Health Advocate Blog

Helping ill or elderly loved ones have a happy holiday

The holidays can be a difficult time for those who are ill or very elderly. They can feel isolated and alone, and may be prone to depression. The holidays are a great time to bring cheer to your loved one who is ill or elderly. Whether you help them by taking a task off their plate or by simply spending time with them, your love and support can help them feel less alone and allow them to have a happier holiday. Consider trying these ideas to bring some holiday help and joy into their lives.

Do something together

  • Take them to a movie, or bring a movie to their home to watch with them. Consider choosing something holiday-themed or funny to help keep their spirits up.
  • Cook a meal together. Pick something healthy but comforting!
  • Go for a walk or a drive. You can check out the holiday lights and decorations!
  • Do a project together, like completing a puzzle or working on a craft.
  • Play board games. There are many options to choose from, from the simple—like Uno—to the more complex and involved, like Monopoly.
  • Reminisce with them. It can be comforting to remember happier times. Pull out old photo albums, watch family videos or simply chat about previous holidays.

Offer assistance

  • Help them with their holiday cards or thank-you notes. Offer to take them out to get stamps, mail the cards for them, or address the envelopes for them.
  • Help them with their errands or chores. Ask what they need help with and offer to do it. They may need help with their laundry, meal preparation, grocery shopping, or picking up their prescriptions, just to name a few.
  • Help them order holiday gifts. Offer to take them shopping if they are up to it, or to help them search online and order gifts.
  • Help get them involved in community activities. Help them look up support groups or activities (like tai chi or crafting) that they could join to keep them social.
  • Help them decorate for the holidays. Offer to help them put up lights, set up their decorations—whatever they would like to do to make their space seem more festive.

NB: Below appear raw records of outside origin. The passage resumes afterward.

(** X6. The moves [getValidMoves] returns for a king are exactly: the steps
    by one square in one of the eight directions onto a square of the board
    that is empty or holds a piece of another color and that no opponent
    piece attacks once the king stands on it; and, for a king that has not
    moved and is not in check, the castling moves whose rook and path tests
    pass; each only when [wouldBeInCheck] is false for it.  A king step
    carries no capture flag, also onto an occupied square. *)
Theorem king_moves_iff board row col piece m :
  cell board row col = Some piece ->
  ChessPiece.type piece = Some king ->
  In m (getValidMoves board row col)
  <-> ((∃ dr dc,
          In (dr, dc) directions
          ∧ 0 <= row + dr < 8 ∧ 0 <= col + dc < 8
          ∧ canLandOn board piece (row + dr) (col + dc)
          ∧ isSquareUnderAttack
              (kingTestBoard board row col piece (row + dr) (col + dc))
              (row + dr) (col + dc)
              (opponentColorOf (ChessPiece.color piece)) = false
          ∧ m = plainMove row col (row + dr) (col + dc))
       ∨ (truthy (ChessPiece.hasMoved piece) = false
          ∧ isInCheck board (ChessPiece.color piece) = false
          ∧ (kingsideGenerated board row col piece m
             ∨ queensideGenerated board row col piece m)))
      ∧ wouldBeInCheck board m (ChessPiece.color piece) = false.
Proof.
  intros Hpiece Htype.
  rewrite (In_getValidMoves _ _ _ _ _ Hpiece), Htype, In_getKingMoves.
  reflexivity.
Qed.
Lemma createProject_all_or_nothing_witness :
  ∃ row,
    AdminController.createProject sharp_project empty_membership
    = (Ok row, with_project row empty_membership)
    ∧ p_code row = "STRASSE" ∧ p_status row = "Ongoing" ∧ p_health row = "Good".
Proof.
  destruct (createProject_all_or_nothing sharp_project empty_membership)
    as [(msg & Hrun) | (row & Hrun & Hcode & _ & _ & _ & _ & _ & _ & Hstatus & Hhealth & _)];
    [vm_compute; repeat split | |].
  - vm_compute in Hrun. discriminate.
  - exists row. split; [exact Hrun |]. rewrite Hcode.
    split; [vm_compute; reflexivity |]. split; [by apply Hstatus | by apply Hhealth].
Defined.

Lemma createProject_keeps_codes_distinct_witness :
  distinct_projects (AdminService.createProject annex empty_membership).2.
Proof.
  apply (createProject_keeps_codes_distinct annex empty_membership).
  decide_by_evaluation.
Defined.

Lemma createProject_again_rejected_witness :
  ∃ row s',
    AdminController.createProject sharp_project empty_membership = (Ok row, s')
    ∧ ∃ msg,
        AdminController.createProject sharp_project_again s'
        = (Throw (BadRequestException msg), s').
Proof.
  eexists _, _. split; [vm_compute; reflexivity |].
  eapply (createProject_again_rejected sharp_project sharp_project_again empty_membership).
  - vm_compute. repeat split.
  - vm_compute. repeat split.
  - vm_compute. reflexivity.
  - vm_compute. reflexivity.
Defined.

Lemma assign_then_remove_restores_witness :
  ∃ s'',
    AdminController.removeAssignment "m3"
      (with_member (member "m3" "p1" "u2" "Architect" 3) pmc_u1)
    = (Ok (member "m3" "p1" "u2" "Architect" 3), s'')
    ∧ projectMembers s'' = projectMembers pmc_u1
    ∧ projects s'' = projects pmc_u1
    ∧ users s'' = users pmc_u1.
Proof.
  apply (assign_then_remove_restores
           {| AdminService.a_projectId := " p1"; AdminService.a_userId := "u2";
              AdminService.a_role := "Architect " |}
           pmc_u1 _ (member "m3" "p1" "u2" "Architect" 3)).
  - vm_compute. reflexivity.
  - discriminate.
  - vm_compute. reflexivity.
  - intros m Hin. cbn [projectMembers pmc_u1] in Hin. inspect_members Hin.
    discriminate.
Defined.

Lemma assign_then_reported_witness :
  ∃ resp,
    AdminController.getProjectRoles " p1"
      (with_member (member "m3" "p1" "u2" "Architect" 3) pmc_u1)
    = (Ok resp, with_member (member "m3" "p1" "u2" "Architect" 3) pmc_u1)
    ∧ AdminController.assignments resp !! "Architect" = Some (Some "u2").
Proof.
  apply (assign_then_reported
           {| AdminService.a_projectId := " p1"; AdminService.a_userId := "u2";
              AdminService.a_role := "Architect " |}
           pmc_u1 _ (member "m3" "p1" "u2" "Architect" 3)).
  - vm_compute. reflexivity.
  - intros (m & Hin & _ & Hr). cbn [projectMembers pmc_u1] in Hin.
    inspect_members Hin. vm_compute in Hr. discriminate.
  - vm_compute. discriminate.
Defined.

Lemma setProjectRoles_stays_in_project_witness :
  framed "p1" pmc_u1
    (AdminController.setProjectRoles "p1 " (Some {[ "PMC" := Some "u2" ]}) pmc_u1).2.
Proof.
  apply (setProjectRoles_stays_in_project "p1 " (Some {[ "PMC" := Some "u2" ]}) pmc_u1).
  - decide_by_evaluation.
  - repeat constructor.
Defined.

Lemma setProjectRoles_noop_when_matching_witness :
  plan "p1" {[ "PMC" := Some "u1"; "NotARole" := Some "u9" ]} pmc_u1 = []
  ∧ AdminController.setProjectRoles "p1"
      (Some {[ "PMC" := Some "u1"; "NotARole" := Some "u9" ]}) pmc_u1
    = (Ok true, pmc_u1).
Proof.
  apply (setProjectRoles_noop_when_matching "p1"
           {[ "PMC" := Some "u1"; "NotARole" := Some "u9" ]} pmc_u1).
  - vm_compute. discriminate.
  - vm_compute. reflexivity.
  - split; [decide_by_evaluation | repeat constructor; discriminate].
  - intros m Hin _. cbn [projectMembers pmc_u1] in Hin. inspect_members Hin.
    split; [decide_by_evaluation | vm_compute; reflexivity].
  - intros role u Hcat Hbody _. exists (member "m2" "p1" "u1" "PMC" 2).
    split; [by left |]. split; [reflexivity |].
    unfold AdminController.ROLE_CATALOG in Hcat. inspect_members Hcat;
      solve [reflexivity | vm_compute in Hbody; discriminate].
Defined.
(** Well-formed program states. *)
Record wf (self : FlappyBird.t) (o : Outside) : Prop := {
  wf_walls : distinct (FlappyBird.walls self);
  wf_enemies : distinct (FlappyBird.enemies self);
  wf_projectiles : distinct (FlappyBird.projectiles self);
  wf_walls_alloc : allocated (next_oid o) (FlappyBird.walls self);
  wf_enemies_alloc : allocated (next_oid o) (FlappyBird.enemies self);
  wf_projectiles_alloc : allocated (next_oid o) (FlappyBird.projectiles self);
  wf_paired : paired (FlappyBird.walls self);
  wf_whole : whole (FlappyBird.score self) }.

(** The states the program goes through: the constructor, then event
    handling, simulation and drawing steps in any order (the frame loop
    runs them in one fixed order, see [run_frame_reachable]). *)
Inductive reachable (env : Env) : FlappyBird.t -> Outside -> Prop :=
| reach_init config o self o' :
    FlappyBird.__init__ env config o = Ok (self, o') ->
    reachable env self o'
| reach_event event running self o running' self' o' :
    reachable env self o ->
    FlappyBird.handle_event env event (running, self) o
      = Ok ((running', self'), o') ->
    reachable env self' o'
| reach_simulate self o self' o' :
    reachable env self o ->
    FlappyBird.simulate env self o = Ok (self', o') ->
    reachable env self' o'
| reach_draw self o :
    reachable env self o ->
    reachable env (FlappyBird.draw env self) o.
(** [Fact::set_field] succeeds exactly on an object fact; after it,
    [get_field] of that field is the new value, every other field is as
    before, and the fact keeps its name. *)
Theorem set_field_get_field (f : Fact.t) (k : string) (v : FactValue.t) :
  (forall f', Fact.set_field f k v = Ok f' ->
     Fact.get_field f' k = Some v /\
     (forall k', k' <> k -> Fact.get_field f' k' = Fact.get_field f k') /\
     Fact.name f' = Fact.name f) /\
  ((exists obj, Fact.value f = FactValue.Object obj) <->
   exists f', Fact.set_field f k v = Ok f').
Proof.
  unfold Fact.set_field, Fact.get_field; split.
  - intros f'; destruct (Fact.value f) eqn:Hv; try discriminate.
    intros [= <-]; cbn; split; [apply obj_get_insert_eq | split; [|reflexivity]].
    intros k' Hk; apply obj_get_insert_ne; exact Hk.
  - split.
    + intros [obj ->]; eauto.
    + destruct (Fact.value f); intros [f' H]; try discriminate; eauto.
Qed.

(** A field access on a stored fact agrees with [Fact::get_field]; a miss
    is an [EvaluationError] on an object and a [TypeError] on any other
    value; an absent fact is an [UnknownVariable]. *)
Theorem field_access_get_field (facts : Facts) (name field : string) :
  (forall f x, facts !! name = Some f ->
     evaluate_expression (Expression.FieldAccess (Expression.Var name) field) facts = Ok x <->
     Fact.get_field f field = Some x) /\
  (forall f obj, facts !! name = Some f -> Fact.value f = FactValue.Object obj ->
     Fact.get_field f field = None ->
     exists msg, evaluate_expression (Expression.FieldAccess (Expression.Var name) field) facts
                 = Err (EvaluationError msg)) /\
  (forall f, facts !! name = Some f -> (forall obj, Fact.value f <> FactValue.Object obj) ->
     evaluate_expression (Expression.FieldAccess (Expression.Var name) field) facts
     = Err (TypeError "Cannot access field on non-object")) /\
  (facts !! name = None ->
   evaluate_expression (Expression.FieldAccess (Expression.Var name) field) facts
   = Err (UnknownVariable name)).
Proof.
  unfold Fact.get_field; cbn [evaluate_expression]; split; [|split; [|split]].
  - intros f x ->; cbn [bind_result].
    destruct (Fact.value f); try (split; discriminate).
    destruct (obj_get obj field); split; congruence.
  - intros f obj -> Hv; cbn [bind_result]; rewrite Hv; intros ->; eauto.
  - intros f -> Hn; cbn [bind_result].
    destruct (Fact.value f) eqn:Hv; try reflexivity.
    exfalso; exact (Hn _ eq_refl).
  - intros ->; reflexivity.
Qed.

Lemma field_access_get_field_witness :
  <["p" := Fact.new "p" (FactValue.Number 1)]> (∅ : Facts) !! "p" =
    Some (Fact.new "p" (FactValue.Number 1)) /\
  evaluate_expression (Expression.FieldAccess (Expression.Var "p") "age")
    (<["p" := Fact.new "p" (FactValue.Number 1)]> ∅)
  = Err (TypeError "Cannot access field on non-object").
Proof.
  split; [apply lookup_insert_eq|].
  apply (proj1 (proj2 (proj2 (field_access_get_field
           (<["p" := Fact.new "p" (FactValue.Number 1)]> ∅) "p" "age")))
           (Fact.new "p" (FactValue.Number 1)) (lookup_insert_eq _ _ _)).
  intros obj H; discriminate.
Defined.

(** ** Further properties: actions *)

(** An [Assignment] evaluates its value first: on an error the facts are
    untouched; otherwise the variable then reads back as the value (the
    fact is created or replaced) and every other fact is unchanged. *)
Theorem execute_assignment_roundtrip (x : string) (ve : Expression.t) (facts : Facts) :
  (forall e, evaluate_expression ve facts = Err e ->
     execute_action (Expression.Assignment x ve) facts = (Err e, facts)) /\
  (forall v, evaluate_expression ve facts = Ok v ->
     exists facts', execute_action (Expression.Assignment x ve) facts = (Ok tt, facts') /\
       evaluate_expression (Expression.Var x) facts' = Ok v /\
       (forall y, y <> x -> facts' !! y = facts !! y)).
Proof.
  cbn [execute_action]; split.
  - intros e ->; reflexivity.
  - intros v ->; eexists; split; [reflexivity|]; split.
    + cbn; rewrite lookup_insert_eq; reflexivity.
    + intros y Hy; apply lookup_insert_ne; congruence.
Qed.

Lemma execute_assignment_roundtrip_witness :
  evaluate_expression (Expression.Var "y")
    (snd (execute_action (Expression.Assignment "y" (Expression.Number 10)) ∅))
  = Ok (FactValue.Number 10).
Proof.
  destruct (proj2 (execute_assignment_roundtrip "y" (Expression.Number 10) ∅)
              (FactValue.Number 10) eq_refl) as [facts' [-> [H _]]].
  exact H.
Defined.

(** A [FieldAssignment] whose value evaluates fails with
    [UnknownVariable] on an absent fact and with an [EvaluationError] on a
    non-object fact, both leaving the facts untouched; on an object fact
    the field then reads back as the value, its other fields read as
    before and every other fact is unchanged. *)
Theorem execute_field_assignment (o fld : string) (ve : Expression.t) (facts : Facts)
    (v : FactValue.t) :
  evaluate_expression ve facts = Ok v ->
  (facts !! o = None ->
   execute_action (Expression.FieldAssignment o fld ve) facts
   = (Err (UnknownVariable o), facts)) /\
  (forall f, facts !! o = Some f -> (forall obj, Fact.value f <> FactValue.Object obj) ->
   execute_action (Expression.FieldAssignment o fld ve) facts
   = (Err (EvaluationError "Cannot set field on non-object fact"), facts)) /\
  (forall f obj, facts !! o = Some f -> Fact.value f = FactValue.Object obj ->
   exists facts', execute_action (Expression.FieldAssignment o fld ve) facts = (Ok tt, facts') /\
     evaluate_expression (Expression.FieldAccess (Expression.Var o) fld) facts' = Ok v /\
     (forall fld', fld' <> fld ->
        evaluate_expression (Expression.FieldAccess (Expression.Var o) fld') facts' =
        evaluate_expression (Expression.FieldAccess (Expression.Var o) fld') facts) /\
     (forall y, y <> o -> facts' !! y = facts !! y)).
Proof.
  intros Hv; cbn [execute_action]; rewrite Hv; split; [|split].
  - intros ->; reflexivity.
  - intros f -> Hn; unfold Fact.set_field.
    destruct (Fact.value f) eqn:Hfv; try reflexivity.
    exfalso; exact (Hn _ eq_refl).
  - intros f obj Hf Hobj; rewrite Hf; unfold Fact.set_field; rewrite Hobj.
    eexists; split; [reflexivity|]; split; [|split].
    + cbn; rewrite lookup_insert_eq; cbn; rewrite obj_get_insert_eq; reflexivity.
    + intros fld' Hne; cbn; rewrite lookup_insert_eq, Hf; cbn; rewrite Hobj.
      rewrite obj_get_insert_ne by exact Hne; reflexivity.
    + intros y Hy; apply lookup_insert_ne; congruence.
Qed.

Lemma execute_field_assignment_witness :
  execute_action (Expression.FieldAssignment "p" "age" (Expression.Number 3)) ∅
  = (Err (UnknownVariable "p"), ∅).
Proof.
  apply (proj1 (execute_field_assignment "p" "age" (Expression.Number 3) ∅
                  (FactValue.Number 3) eq_refl)).
  reflexivity.
Defined.

(** ** Further properties: the knowledge base *)

Lemma reachable_names_nodup (kb : KnowledgeBase) :
  reachable kb -> NoDup (Rule.name <$> rules kb).
Proof.
  intros Hr; destruct (reachable_consistent kb Hr) as [_ H2].
  apply NoDup_alt; intros i j n Hi Hj.
  rewrite list_lookup_fmap in Hi, Hj.
  destruct (rules kb !! i) as [ri|] eqn:Hri; [|discriminate].
  destruct (rules kb !! j) as [rj|] eqn:Hrj; [|discriminate].
  injection Hi as Hi; injection Hj as Hj.
  pose proof (H2 _ _ Hri) as Ii; pose proof (H2 _ _ Hrj) as Ij.
  rewrite Hi in Ii; rewrite Hj in Ij; congruence.
Qed.

(** In every reachable knowledge base the stored rule names are
    pairwise distinct. *)
Theorem reachable_names_unique (kb : KnowledgeBase) :
  reachable kb -> NoDup (Rule.name <$> rules kb).
Proof. apply reachable_names_nodup. Qed.
Lemma start_shell_post st o st' :
  _start_shell st = (o, st') ->
  io_frame st st' /\ _session st' = _session st /\
  spawned st' = S (spawned st) /\
  match o with
  | Returned s => s = {| proc := new_handle st |}
  | Raised e => spawn_error e
  | Blocked | Reading => False
  end.
Proof.
  unfold _start_shell, bind, subprocess_Popen.
  destruct (popen st (spawned st)) as [|i o'].
  { intros [= <- <-]. split; [now apply io_frame_fields|].
    split; [reflexivity|]. split; [reflexivity|]. now left. }
  cbn [stdin stdout].
  destruct (negb i || negb o') eqn:Hio.
  { intros [= <- <-]. split; [now apply io_frame_fields|].
    split; [reflexivity|]. split; [reflexivity|]. right. now left. }
  apply orb_false_elim in Hio as [Hi Ho].
  apply negb_false_iff in Hi, Ho. subst i o'.
  unfold stdin_write_flush. cbn [procs set_spawned pid].
  destruct (write_raises (procs st (spawned st))).
  { intros [= <- <-]. split; [now apply io_frame_fields|].
    split; [reflexivity|]. split; [reflexivity|]. right. now right. }
  intros [= <- <-].
  split.
  { eapply io_frame_trans; [|apply io_frame_set_proc; reflexivity].
    now apply io_frame_fields. }
  split; [reflexivity|]. split; reflexivity.
Qed.

Lemma io_frame_set_session o st : io_frame st (set_session o st).
Proof. now apply io_frame_fields. Qed.

Lemma session_eta (s : ShellSession) : s = {| proc := proc s |}.
Proof. destruct s. reflexivity. Qed.

Lemma ensure_shell_post st o st' :
  _ensure_shell st = (o, st') ->
  io_frame st st' /\
  (spawned st <= spawned st' <= spawned st + 2)%nat /\
  (session_ok st -> session_ok st') /\
  (is_Some (_session st) -> is_Some (_session st')) /\
  match o with
  | Returned p =>
      _session st' = Some {| proc := p |} /\
      ((_session st = Some {| proc := p |} /\ st' = st) \/
       (stdin p = true /\ stdout p = true /\
        (spawned st <= pid p < spawned st')%nat))
  | Raised e => spawn_error e
  | Blocked | Reading => False
  end.
Proof.
  assert (Hok : forall (s0 : State) (h : State),
             spawned h = S (spawned s0) ->
             session_ok (set_session (Some {| proc := new_handle s0 |}) h)).
  { intros s0 h Hsp s [= <-]. cbn. rewrite Hsp. repeat split; lia. }
  unfold _ensure_shell, bind, get_session, put_session, ret.
  destruct (_session st) as [s|] eqn:Hs; cbn beta iota.
  - rewrite Hs. cbn beta iota. rewrite poll_spec.
    destruct (returncode (procs st (pid (proc s)))) as [rc|] eqn:Hrc;
      cbn beta iota.
    + pose proof (io_frame_polled (proc s) st) as F0.
      destruct (polled_fields (proc s) st) as (Hsess0 & Hsp0 & _).
      destruct (_start_shell (polled (proc s) st)) as [[s1|e| |] st1] eqn:E;
        destruct (start_shell_post _ _ _ E) as (F & Hsess & Hsp & Ho).
      * cbn [_session set_session]. intros [= <- <-]. subst s1.
        split.
        { eapply io_frame_trans; [exact F0|].
          eapply io_frame_trans; [exact F | apply io_frame_set_session]. }
        cbn [spawned set_session]. split; [lia|].
        split; [intros _; now apply Hok|].
        split; [intros _; eexists; reflexivity|].
        split; [reflexivity|]. right. cbn. repeat split; lia.
      * intros [= <- <-]. split; [exact (io_frame_trans _ _ _ F0 F)|].
        split; [lia|]. split; [|split; [|exact Ho]].
        -- intros Hst s' Hs'. rewrite Hsess, Hsess0 in Hs'.
           destruct (Hst s' Hs') as (? & ? & ?). repeat split; try assumption. lia.
        -- rewrite Hsess, Hsess0. auto.
      * destruct Ho.
      * destruct Ho.
    + rewrite (polled_running _ _ Hrc), Hs. cbn beta iota. intros [= <- <-].
      split; [apply io_frame_refl|].
      split; [lia|]. split; [auto|]. split; [rewrite Hs; auto|].
      split; [rewrite Hs; f_equal; apply session_eta|].
      left. split; [f_equal; apply session_eta | reflexivity].
  - destruct (_start_shell st) as [[s1|e| |] st1] eqn:E;
      destruct (start_shell_post _ _ _ E) as (F & Hsess & Hsp & Ho).
    + subst s1. cbn [_session set_session proc].
      set (sA := set_session (Some {| proc := new_handle st |}) st1).
      assert (FA : io_frame st sA).
      { eapply io_frame_trans; [exact F | apply io_frame_set_session]. }
      rewrite poll_spec.
      destruct (returncode (procs sA (pid (new_handle st)))) as [rc|] eqn:Hrc;
        cbn beta iota.
      * pose proof (io_frame_polled (new_handle st) sA) as F0.
        destruct (polled_fields (new_handle st) sA) as (Hsess0 & Hsp0 & _).
        change (spawned sA) with (spawned st1) in Hsp0.
        change (_session sA) with (Some {| proc := new_handle st |}) in Hsess0.
        destruct (_start_shell (polled (new_handle st) sA))
          as [[s2|e| |] st2] eqn:E2;
          destruct (start_shell_post _ _ _ E2) as (F2 & Hsess2 & Hsp2 & Ho2).
        -- cbn [_session set_session]. intros [= <- <-]. subst s2.
           split.
           { eapply io_frame_trans; [exact FA|].
             eapply io_frame_trans; [exact F0|].
             eapply io_frame_trans; [exact F2 | apply io_frame_set_session]. }
           cbn [spawned set_session]. split; [lia|].
           split; [intros _; now apply Hok|].
           split; [intros _; eexists; reflexivity|].
           split; [reflexivity|]. right. cbn [stdin stdout pid proc new_handle].
           repeat split; lia.
        -- intros [= <- <-].
           split.
           { eapply io_frame_trans; [exact FA|].
             exact (io_frame_trans _ _ _ F0 F2). }
           split; [lia|]. split; [|split; [|exact Ho2]].
           ++ intros _ s' Hs'. rewrite Hsess2, Hsess0 in Hs'. injection Hs' as <-.
              cbn. repeat split; lia.
           ++ intros [x Hx]. discriminate Hx.
        -- destruct Ho2.
        -- destruct Ho2.
      * rewrite (polled_running _ _ Hrc). unfold sA. cbn [_session set_session].
        intros [= <- <-].
        split; [exact FA|].
        cbn [spawned set_session]. split; [lia|].
        split; [intros _; now apply Hok|].
        split; [intros _; eexists; reflexivity|].
        split; [reflexivity|]. right. cbn. repeat split; lia.
    + intros [= <- <-]. split; [exact F|]. split; [lia|].
      split; [|split; [|exact Ho]].
      * intros _ s' Hs'. rewrite Hsess, Hs in Hs'. discriminate.
      * intros [x Hx]. discriminate Hx.
    + destruct Ho.
    + destruct Ho.
Qed.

Bring the celebrations to them

  • If your loved one is home-bound or in an inpatient facility and unable to leave for traditional gatherings, plan special events to bring the celebration to them.
  • Ask your loved one what they would feel comfortable with and how they would like to celebrate. They may enjoy a small, intimate gathering or they may have a list of people they would like to see.
  • Check with the facility or person with whom they are living to see if there is space to host a gathering.
  • If your loved one resides in their own dwelling, but is unable to travel, offer to prepare, execute and clean up after the event.
  • Be flexible and considerate. Your loved one may not be physically capable of participating in activities as they would in the past—even if you bring the celebration to them. Consider ways to modify traditions so that they may still partake. For example, if they must eat at a certain time of day based on their medication schedule, be sure to accommodate their needs.

From all of us at Health Advocate, we hope you and your loved ones have a happy, healthy, and safe holiday season.